Hace unos días que me ronda la idea de publicar una entrada para hablar de aquellos que, un día, fueron protagonistas, los principales personajes de esta gran obra que llamamos mundo. Siempre han sido personajes secundarios, pero siempre han despertado en mí cierta conmoción. Pero un día te das cuenta, sentada en el autobús observando a las personas que están esperando en las paradas, de que están ahí, como invisibles, llenando el espacio de ese escenario que, sin ellos, estaría descompensado.
En sus ojos puedo leer algo contradictorio, en cierta manera ambiguo, acerca de su mirada propia frente al mundo. Hay en ellos algo así como admiración, curiosidad y confusión frente a un entorno que han masticado y han saboreado, del que son los auténticos expertos y los sabios. Arrastran experiencia, arrastran historias con ellos, las llevan dentro, nada les puede conmover, pues cada una de esas personas han pasado muchísimas veces el florecimiento primaveral, lo que se trae de nuevo la vida, lo nuevo que lleva consigo el tiempo, la renovación vital. En este sentido, no esperan nada más, más cambios, no hay nada más que ellos puedan conocer.
Pero como he dicho, lo primero que sientes al entrar en su mirada es extrañeza. Extrañeza ante todo aquello que ya no pueden ni podrán conocer, que les es conocido y a la vez desconocido. Conocen a las personas, conocen lo que les sucederá, conocen muchas experiencias, pero desconocen inevitablemente el sentido de lo nuevo. Ya no tienen ni quieren tener esa capacidad de aprender, hay algo en su ser y en su conciencia que les impide ya seguir en esa dinámica de renovación: tecnologías, nuevas relaciones personales, nuevos problemas, nuevos temas, nuevas ideologías, nuevos debates, nuevos libros, nuevos pensamientos, nuevos colores, nuevos rumbos.

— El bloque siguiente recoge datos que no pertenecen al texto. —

Definition window_handle_drag (x y : Z) : M desktop bool :=
  s <-- get ;;
  if (drag_window_idx s <? 0) || (num_windows s <=? drag_window_idx s) then ret false
  else
    win <-- window_at (drag_window_idx s) ;;
    if negb (dragging win) then ret false
    else
      window_put (drag_window_idx s) (w_move (u32 (x - drag_offset_x win)) (u32 (y - drag_offset_y win)) win) ;;;
      ret true.

Definition window_set_focused (index : Z) : M desktop unit :=
  s <-- get ;; if index <? num_windows s then window_bring_to_front index else ret tt.
Definition window_count : M desktop Z := gets num_windows.

(** ** The stack of windows *)

Section stack.

(** The windows from the bottom to the top. *)
Definition shown s : list ui_window_t := take (Z.to_nat (num_windows s)) (windows s).

Record desktop_wf s : Prop := {
  dt_length : length (windows s) = 8%nat;
  dt_num : 0 <= num_windows s <= MAX_WINDOWS
}.

Definition hit (x y : Z) w : bool := visible w && ui_rect_contains (bounds w) x y.

(** The window drawn on top of the others at a point. *)
Fixpoint top_at (l : list ui_window_t) (x y : Z) : option nat :=
  match l with
  | [] => None
  | w :: r => match top_at r x y with
              | Some i => Some (S i)
              | None => if hit x y w then Some O else None
              end
  end.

Éstos son los mayores de nuestra sociedad. Los que están sentados en la parada del autobús mirando los coches, observando a los jóvenes pasar. Ésta es mi abuela al escucharme y observarme cuando le cuento mis historias.

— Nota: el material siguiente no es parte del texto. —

Lemma presents_swap d : display_wf d -> buffers_ok d -> presents d fb_swap_buffers.
Proof.
  intros Hw [Hb Ha] mm [Hs Hf]. unfold fb_swap_buffers, presents. rewrite bind_get. cbn [at_mem d_with_heap use_double_buffer back_buffer fb].
  destruct (use_double_buffer d) eqn:Ed; cbn [negb orb]; [|exists mm; split; [done|split; [split; [done|by rewrite Ed]|split; [done|unfold front_shown; by rewrite Ed]]]].
  specialize (Hb eq_refl). specialize (Ha eq_refl). specialize (Hf eq_refl). destruct (Z.eqb_spec (back_buffer d) 0) as [|_]; [done|].
  assert (scr_base d = back_buffer d) as Eb by (unfold scr_base; by rewrite Ed). rewrite Eb in Hs.
  pose proof (dw_size _ Hw) as Hz. destruct (dw_pitch _ Hw) as [_ Hp]. pose proof (dw_width _ Hw). pose proof (dw_height _ Hw).
  assert (0 <= scr_size d) as Hz0 by (unfold scr_size; nia). change (fb_height (fb d) * fb_pitch (fb d)) with (scr_size d). rewrite wrap_small by lia.
  destruct (copy_up_apart (Z.to_nat (scr_size d)) mm (fb_addr (fb d)) (back_buffer d) 0) as (mm' & E & Hm');
    [rewrite Z.add_0_r, Z2Nat.id by lia; done|rewrite Z.add_0_r, Z2Nat.id by lia; done|lia|].
  rewrite Z.add_0_r, Z2Nat.id in Hm' by lia. exists mm'. split; [by apply on_mem_run|].
  assert (forall a, back_buffer d <= a < back_buffer d + scr_size d -> mm' !! a = mm !! a) as Hback by (intros a Ha'; rewrite Hm', decide_False by lia; done).
  split; [|split].
  - split; [rewrite Eb; intros a Ha'; rewrite Hback by done; by apply Hs|]. intros _ a Ha'. rewrite Hm', decide_True by done.
    destruct (Hs (back_buffer d + (a - fb_addr (fb d)))) as [b ->]; [lia|]. by eexists.
  - intros a Ht. rewrite Hm'. apply decide_False. unfold touched, in_front in Ht. rewrite Ed in Ht. lia.
  - intros _ i Hi. rewrite (Hback (back_buffer d + i)), Hm', decide_True by lia. do 2 f_equal. lia.
Qed.
End drawing.

(** ** What a window looks like *)

Section window_looks.
Context {OS : Type} `{!PageSource OS}.
Local Abbreviation display := (display OS).
Implicit Types (d : display) (mm : mem) (w : ui_window_t).

(** Reading back a pixel of a picture. *)
Lemma shades_pixel d F m mm :
  display_wf d -> shades d F m -> mapped mm (scr_base d) (scr_size d) ->
  (forall x y c, F x y = Some c -> 0 <= c < 2 ^ 32) ->
  exists mm', m (at_mem mm d) = Ret tt (at_mem mm' d) /\ (forall a, on_screen d a = false -> mm' !! a = mm !! a) /\
    forall x y, 0 <= x < fb_width (fb d) -> 0 <= y < fb_height (fb d) ->
      pixel d mm' x y = match F x y with Some c => Some c | None => pixel d mm x y end.
Proof.
  intros Hw Hs Hm Hc. destruct (Hs mm Hm) as (mm' & E & _ & Ha). exists mm'. split; [done|].
  split; [intros a Ea; by rewrite (Ha a), Ea|]. intros x y Hx Hy. unfold pixel. set (p := scr_base d + y * fb_pitch (fb d) + 4 * x).
  assert (forall a, p <= a < p + 4 -> on_screen d a = true /\ a_col d a = x /\ a_row d a = y /\ (a - scr_base d) mod 4 = a - p) as Hat.
  { intros a Hr. destruct (pixel_bytes d x y a Hw Hx Hy) as (_ & _ & Hi & Hmod). fold p in Hi, Hmod.
    apply Hi in Hr as Hb. apply andb_prop in Hb as [Hs' Hb]. apply andb_prop in Hb as [Hcol Hrow].
    split; [done|]. split; [lia|]. split; [lia|]. by apply Hmod. }
  destruct (F x y) as [c|] eqn:EF.
  - specialize (Hc x y c EF). rewrite (load_bytes 4 mm' p c); [by rewrite Z.mod_small by (simpl; lia)|lia|].
    intros a Hr. destruct (Hat a Hr) as (E1 & E2 & E3 & E4). by rewrite (Ha a), E1, E2, E3, EF, E4.
  - apply load_ext. intros a Hr. destruct (Hat a Hr) as (E1 & E2 & E3 & E4). by rewrite (Ha a), E1, E2, E3, EF.
Qed.

(** A window that does not wrap around the 32-bit plane and has room for its title. *)
Record window_fits w : Prop := {
  wf_x : 0 <= r_x (bounds w);
  wf_y : 0 <= r_y (bounds w);
  wf_w : 4 <= r_w (bounds w) /\ r_x (bounds w) + r_w (bounds w) < 2 ^ 32;
  wf_h : 4 <= r_h (bounds w) /\ r_y (bounds w) + r_h (bounds w) < 2 ^ 32;
  wf_colours : 0 <= w_fill w < 2 ^ 32 /\ 0 <= w_border w < 2 ^ 32 /\ 0 <= w_title_bg w < 2 ^ 32;
  wf_title : match w_title w with
             | None => True
             | Some l => Forall (λ c, 0 <= c < 256 /\ c <> 10) l /\ 26 <= r_h (bounds w) /\
                         10 + 8 * Z.of_nat (length l) <= r_w (bounds w) /\ r_y (bounds w) + 6 + 16 * Z.of_nat (length l) < 2 ^ 32
             end
}.

(** The colour a window has at one of its points. *)
Definition window_colour w (px py : Z) : Z :=
  let b := bounds w in
  let body := if frame (r_x b) (r_y b) (r_w b) (r_h b) 2 px py then w_border w else w_fill w in
  match w_title w with
  | None => body
  | Some l =>
      match text_picture (r_x b + 10) (r_y b + 6) l 0xFFFFFF (w_title_bg w) px py with
      | Some c => c
      | None => if in_rect (r_x b + 2) (r_y b + 2) (r_w b - 4) 24 px py then w_title_bg w else body
      end
  end.
Definition window_picture w : picture := λ px py, if hit px py w then Some (window_colour w px py) else None.

Lemma one_line l : Forall (λ c, 0 <= c < 256 /\ c <> 10) l -> split_lines l = [l].
Proof. induction 1 as [|c r [_ Hc] _ IH]; [done|]. cbn [split_lines]. destruct (Z.eqb_spec c 10); [done|]. by rewrite IH. Qed.

(** A text of one line stays in its box. *)
Lemma text_in_box x y l fg bg px py :
  Forall (λ c, 0 <= c < 256 /\ c <> 10) l -> in_rect x y (8 * Z.of_nat (length l)) 16 px py = false -> text_picture x y l fg bg px py = None.
Proof.
  intros Hl Hb. unfold text_picture. rewrite (one_line l Hl). destruct (Z.leb_spec x px), (Z.leb_spec y py); try done. cbn [andb].
  unfold in_rect in Hb. destruct (Z.ltb_spec py (y + 16)).
  - rewrite (Z.div_small (py - y)) by lia. change ([l] !! Z.to_nat 0 ≫= (λ line : list Z, line !! Z.to_nat ((px - x) / 8))) with (l !! Z.to_nat ((px - x) / 8)).
    rewrite lookup_ge_None_2; [done|]. destruct (Z.leb_spec x px), (Z.leb_spec y py), (Z.ltb_spec py (y + 16)); try lia. cbn [andb] in Hb. rewrite andb_true_r in Hb.
    assert (Z.of_nat (length l) <= (px - x) / 8) by (apply Z.div_le_lower_bound; lia). lia.
  - assert (1 <= (py - y) / 16) by (apply Z.div_le_lower_bound; lia). rewrite lookup_ge_None_2 by (cbn; lia). done.
Qed.

Lemma text_colours x y l fg bg px py c : text_picture x y l fg bg px py = Some c -> c = fg \/ c = bg.
Proof.
  unfold text_picture. destruct ((x <=? px) && (y <=? py)); [|done]. destruct (split_lines l !! _ ≫= _) as [ch|]; [|done].
  unfold char_colour. generalize (glyph_bit ch ((px - x) mod 8) ((py - y) mod 16)). intros g. destruct (printable ch), g, (bg =? 0xFFFFFFFF); intros [= <-]; auto.
Qed.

Conocer y desconocer, ésta es nuestra condición final de la vida. Quiero poder llegar a esa sensación, no me importa. Quiero que mi mirada, mi expresión, mis arrugas, sean como un libro escrito lleno de notas y matices que harán aprender a los demás, pero que a la vez sea un libro cerrado, editado, en el que ya no es posible una sola reedición más. Pues me será suficiente haber vivido lo que hasta entonces habré vivido. Y tengo que resignarme a aceptar, si es esto lo que deseo, que los nuevos protagonistas de la historia del mundo observen en mí esa mirada de extrañeza y confusión permanente ante todo lo nuevo que venga, cuando yo haya decidido no renovarme más.